The project shall develop an application that uses big data technologies on social-media and/or other open data data. At least a part of the project shall use Spark and run in the NREC cloud. The project should be carried out in groups of three, and never more. Working individually or in pairs is possible, but not recommended.

This autumn, we specifically invite projects that use big data for the news.

More information about possible projects, deadlines, and other requirements will appear here soon.

Proposing a theme: deadline

Everyone who intends to take the course must be included in a project proposal sent by email to Andreas.Opdahl@uib.no and with all the group members on Cc. The subject line must contain the string "INFO319 Project Proposal".

Proposal deadline: Wednesday October 12th 1500

Project presentations

Final project presentations: Thursday December 8th 1015

Depending a little on the number of project groups, each presentation will be brief: 15 minutes for each group + 5 minutes for questions and comments.
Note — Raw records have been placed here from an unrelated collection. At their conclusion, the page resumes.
(** * Compile-database store, compiler-defaults resolver and dependee
      traversal of the catkin workspace (src/catkin_workspace.ts)

    A shallow embedding of the class [CatkinWorkspace]: its fields become a
    record, its methods become functions in a state-and-exception monad that
    also collects the observable effects (signal dispatches, commands handed
    to the shell, dialogs shown) in the order they happen.

    Conventions of the model:
    - a JavaScript string is a [string]: a sequence of code units, here
      restricted to the range 0..255;
    - [undefined] where the source can produce it for a path is [None] in an
      [option string];
    - the three [Map]s keyed by file name are [gmap]s (their iteration order
      is never observed), the set of seen names is a [gset], the package
      [Map] is an association list in insertion order because
      [buildDependencyGraph] iterates it;
    - [console.log] and [output_channel.appendLine] are not modelled;
    - an [async] method is run to completion at the place it is called,
      also the [updateDatabase] that [startWatchingCompileCommandsFile]
      starts without awaiting it;
    - what a scan learns from outside is its input ([ScanInput]).  The
      directory provider [getBuildDir] is taken at its outcome: the whole
      [reload] that the source runs inside it when it finds the profile
      changed is outside the model, and so is a failure of [fs.watch] or of
      the name lookup for the progress title.  The theorems about the
      scan and [reload] are invariants of the state and bounds on the
      events, which hold of the nested and of the failing runs as well. *)

From Stdlib Require Import Ascii String.
From stdpp Require Import base gmap strings list.

Local Open Scope string_scope.
Local Open Scope list_scope.

(** ** JavaScript string primitives used by the source *)

Module JsString.

Definition dquote : ascii := ascii_of_nat 34.
Definition newline : ascii := ascii_of_nat 10.
Definition backslash : ascii := ascii_of_nat 92.

(** [s.startsWith(p)] *)
Fixpoint startsWith (s p : string) : bool :=
  match p with
  | EmptyString => true
  | String a p' =>
      match s with
      | EmptyString => false
      | String b s' => if Ascii.eqb a b then startsWith s' p' else false
      end
  end.

(** [s.slice(n)] for [0 <= n] *)
Fixpoint slice (n : nat) (s : string) : string :=
  match n, s with
  | O, _ => s
  | S _, EmptyString => EmptyString
  | S k, String _ s' => slice k s'
  end.

(** [s.indexOf(sub) >= 0] *)
Fixpoint includes (s sub : string) : bool :=
  startsWith s sub ||
  match s with
  | EmptyString => false
  | String _ s' => includes s' sub
  end.

(** [s.endsWith(p)] *)
Definition endsWith (s p : string) : bool :=
  startsWith (String.rev s) (String.rev p).

(** [s.split(sep)] for a non-empty separator.  [skip] counts the code
    units of a separator occurrence that are still to be dropped. *)
Fixpoint split_from (sep : string) (skip : nat) (s : string) : list string :=
  match s with
  | EmptyString => [EmptyString]
  | String a s' =>
      match skip with
      | S k => split_from sep k s'
      | O =>
          if startsWith s sep
          then EmptyString :: split_from sep (String.length sep - 1) s'
          else match split_from sep 0 s' with
               | t :: ts => String a t :: ts
               | [] => [String a EmptyString]
               end
      end
  end.

Definition split (s sep : string) : list string := split_from sep 0 s.

(** White space of [trim] and of the regular-expression class [\s],
    among the code units 0..255. *)
Definition isSpace (a : ascii) : bool :=
  let n := nat_of_ascii a in
  ((9 <=? n)%nat && (n <=? 13)%nat) || (n =? 32)%nat || (n =? 160)%nat.

(** The code units that [.] does not match, among 0..255. *)
Definition isLineTerminator (a : ascii) : bool :=
  let n := nat_of_ascii a in (n =? 10)%nat || (n =? 13)%nat.

Fixpoint trimStart (s : string) : string :=
  match s with
  | EmptyString => EmptyString
  | String a s' => if isSpace a then trimStart s' else s
  end.

Definition trimEnd (s : string) : string :=
  String.rev (trimStart (String.rev s)).

(** [s.trim()] *)
Definition trim (s : string) : string := trimEnd (trimStart s).

(** [s.replace(/\\/g, "")] *)
Fixpoint stripBackslashes (s : string) : string :=
  match s with
  | EmptyString => EmptyString
  | String a s' =>
      if Ascii.eqb a backslash then stripBackslashes s'
      else String a (stripBackslashes s')
  end.

Fixpoint noLineTerminator (s : string) : bool :=
  match s with
  | EmptyString => true
  | String a s' => negb (isLineTerminator a) && noLineTerminator s'
  end.

(** Does [.*post] match at the start of [s]? *)
Fixpoint dotStarThen (post s : string) : bool :=
  startsWith s post ||
  match s with
  | EmptyString => false
  | String a s' => if isLineTerminator a then false else dotStarThen post s'
  end.

(** [s.match(pre + ".*" + post)] is not null, for literal [pre], [post]. *)
Fixpoint matchesDotStar (pre post s : string) : bool :=
  (startsWith s pre && dotStarThen post (slice (String.length pre) s)) ||
  match s with
  | EmptyString => false
  | String _ s' => matchesDotStar pre post s'
  end.

(** [array[array.length - 1]] of a [split] result, which is never empty. *)
Definition lastOf (l : list string) : string := List.last l EmptyString.

End JsString.

(** ** Data model *)

(** One element of a parsed compile database.  [jsonfile.readFile] parses
    the file anew on every call and so builds a new object for every element
    each time; [oid] is the identity of that object, which is what the
    source's [!==] compares. *)
Record CompileCommand := {
  oid : nat;
  file : string;
  command : string
}.

(** The text of one element of a compile database, as it stands on disk. *)
Record RawCommand := {
  raw_file : string;
  raw_command : string
}.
You may demonstrate your project live (most convincing), or you may replay a recorded demonstration (which is good to have as a backup in any case). In addition, I expect each presentation to address/answer at least these points:

  • what have you made? - or: what is your application doing?
  • which technologies have you used (languages, APIs, other software etc.)
  • where did you get your data from? - and/or: which datasets have you used?
  • why is it a good idea to do this using big data and big data technologies? - or: what does your system do that was not possible (or at least not easy) to do before?
  • exactly what have you done and programmed so far?
  • what are you planning to do in the final few days?
  • have you got any particular problems you need to address?

Project submission

Final project submission: December 12th.

Submit your project through Inspera as a single ZIP archive. The version of your project that you submit should be anonymous.

Since the project is graded, this is an official deadline. If you do not submit on time, you will be not allowed to take the course exam a week later.

Provide a short video (max 5 minutes) that shows your system running, which voice comments.

Comment your code sparsely and in-line. You do not need additional documentation, but you should provide a precise description for how to run your system. For example, explain:

  • which additional packages that need to be installed
  • which datasets that need to be downloaded
    • do not include large datasets >10M in your Zip file
    • but it is fine to include smaller test datasets
  • if credentials (like a Twitter token) is needed to run the code, explain where they must be added
  • which other systems that must be running first (e.g., Kafka, HDFS, YARN)
  • how to start your system (in particular if it consists of several programs)